In 1971 he founded the Turnstone Press in London, his first book – Jonathan Livingston Seagull – giving the imprint a great launch. [It sold 12 million copies world-wide, 2 million through Turnstone & Pan] Turnstone broke at that time completely new ground, publishing books on earth mysteries & dowsing, radical history & archaeology, ecology, metaphysics, psychology & parapsychology, reincarnation studies, alternative lifestyles, health & healing and herbalism, by authors such as: J.G. Bennett, P.D.Ouspensky, Sir George Trevelyan, Reshad Field, David Spangler, Roberto Assagioli, Lawrence LeShan, John Seymour, Arthur Guirdham, Charles Hapgood, Richard Bach, Tom Graves and Olof Alexandersson. Its pioneering vision was to reconcile the scientific with a spiritual worldview and with practical self-help. In 1979 Thorsons Publishers bought the list. That year Alick started training as a Transpersonal Psychology therapist, going on to practise privately.
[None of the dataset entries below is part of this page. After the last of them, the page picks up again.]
(** ** ngx_http_rds_json_processor.c *)

Fixpoint ngx_http_rds_json_process_row (fuel : nat) (inn : list ibuf) (s : ngx_http_rds_json_ctx_t)
    : option (Z * ngx_http_rds_json_ctx_t) :=
  match fuel with
  | O => None
  | S fuel =>
      match current_buf inn with
      | inl rc => Some (rc, s)
      | inr (b, inn) =>
          match bdata b with
          | [] => Some (NGX_ERROR, s)
          | flag :: d =>
              if flag =? 0 then
                let s := set_state state_done s in
                if negb (length d =? 0)%nat then Some (NGX_ERROR, s)
                else if negb (length (root conf) =? 0)%nat
                then ngx_http_rds_json_output_literal conf is_main ["]"%ch; "}"%ch] true s
                else ngx_http_rds_json_output_literal conf is_main ["]"%ch] true s
              else
                let s := set_row (wrap_u 64 (row s + 1)) s in
                let s := set_state state_expect_field (set_cur_col 0 s) in
                ngx_http_rds_json_process_field fuel (advance b d inn) s
          end
      end
  end
with ngx_http_rds_json_process_field (fuel : nat) (inn : list ibuf) (s : ngx_http_rds_json_ctx_t)
    : option (Z * ngx_http_rds_json_ctx_t) :=
  match fuel with
  | O => None
  | S fuel =>
      match current_buf inn with
      | inl rc => Some (rc, s)
      | inr (b, inn) =>
          if Z.of_nat (length (bdata b)) <? 4 then Some (NGX_ERROR, s)
          else
            let total := u32 (bdata b) in
            let d := drop 4 (bdata b) in
            let is_null := total =? 2 ^ 32 - 1 in
            let total := if is_null then 0 else total in
            let len := if is_null then 0
              else (let len := wrap_u 32 (Z.of_nat (length d)) in
                    if len >=? total then total else len) in
            let s := set_field_data_rest (total - len) s in
            match ngx_http_rds_json_output_field conf (take (Z.to_nat len) d) is_null s with
            | None => None
            | Some (rc, s) =>
                if failed rc then Some (rc, s)
                else
                  let inn := advance b (drop (Z.to_nat len) d) inn in
                  if len <? total then
                    ngx_http_rds_json_process_more_field_data fuel inn
                      (set_state state_expect_more_field_data s)
                  else
                    let s := set_cur_col (cur_col s + 1) s in
                    if cur_col s >=? ctx_col_count s
                    then ngx_http_rds_json_process_row fuel inn (set_state state_expect_row s)
                    else ngx_http_rds_json_process_field fuel inn s
            end
      end
  end
with ngx_http_rds_json_process_more_field_data (fuel : nat) (inn : list ibuf)
    (s : ngx_http_rds_json_ctx_t) : option (Z * ngx_http_rds_json_ctx_t) :=
  match fuel with
  | O => None
  | S fuel =>
      match inn with
      | [] => Some (NGX_OK, s)
      | b :: inn =>
          if negb (in_memory b) then Some (NGX_ERROR, s)
          else
            let len := Z.of_nat (length (bdata b)) in
            let all := len >=? field_data_rest s in
            let len := if all then field_data_rest s else len in
            let s := set_field_data_rest (if all then 0 else field_data_rest s - len) s in
            match ngx_http_rds_json_output_more_field_data conf (take (Z.to_nat len) (bdata b)) s with
            | None => None
            | Some (rc, s) =>
                if failed rc then Some (rc, s)
                else
                  let inn := advance b (drop (Z.to_nat len) (bdata b)) inn in
                  if negb (field_data_rest s =? 0)
                  then ngx_http_rds_json_process_more_field_data fuel inn s
                  else
                    let s := set_cur_col (cur_col s + 1) s in
                    if cur_col s >=? ctx_col_count s
                    then ngx_http_rds_json_process_row fuel inn (set_state state_expect_row s)
                    else ngx_http_rds_json_process_field fuel inn (set_state state_expect_field s)
            end
      end
  end.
For eight years he was also part of the therapy team at the ground-breaking Bristol Cancer Help Centre.

In 1984 he started Gateway Books in Bath. This list partly continued the Turnstone vision, but introduced new scientific paradigms, such as a study of the crop circle phenomenon, the scientific evidence for geological catastrophism, and Mae-Wan Ho’s critique of genetic engineering. Alick had come across Viktor Schauberger’s research in 1978. In 1992 Gateway followed Turnstone’s publication of Alexandersson’s Living Water by commissioning Callum Coats to translate and write five books on Schauberger’s research which were published in the following ten years. There was a strong stream of books on holistic and alternative themes: from Z’ev Ben Shimon Halevi, Fida Hassnain, Winifred Rushforth, Alan Bleakley, Jessica Macbeth, David Icke, Viktor Schauberger, Stephen Levine and Dolores Cannon. In 1999 most of the list was taken over by Gill Macmillan of Dublin, but he retained the Gateway Books and Schauberger Books imprints.

Alick Bartholomew was the editor of Crop Circles – Harbingers of World Change (1991), and co-author with his wife, Mari, of Kombucha Tea for your Health and Healing (1994). The Schauberger Keys came out in 2002. In 2003 Floris Books published Hidden Nature – The Startling Insights of Viktor Schauberger. Alick is a member of The Scientific and Medical Network, The British Society of Dowsers and The Water Association. He has two daughters, a son and seven grandchildren.

His latest work is published in the UK by Floris Books as The Story of Water, Source of Life and in the USA by Inner Traditions as The Spiritual Life of Water, its Power & Purpose.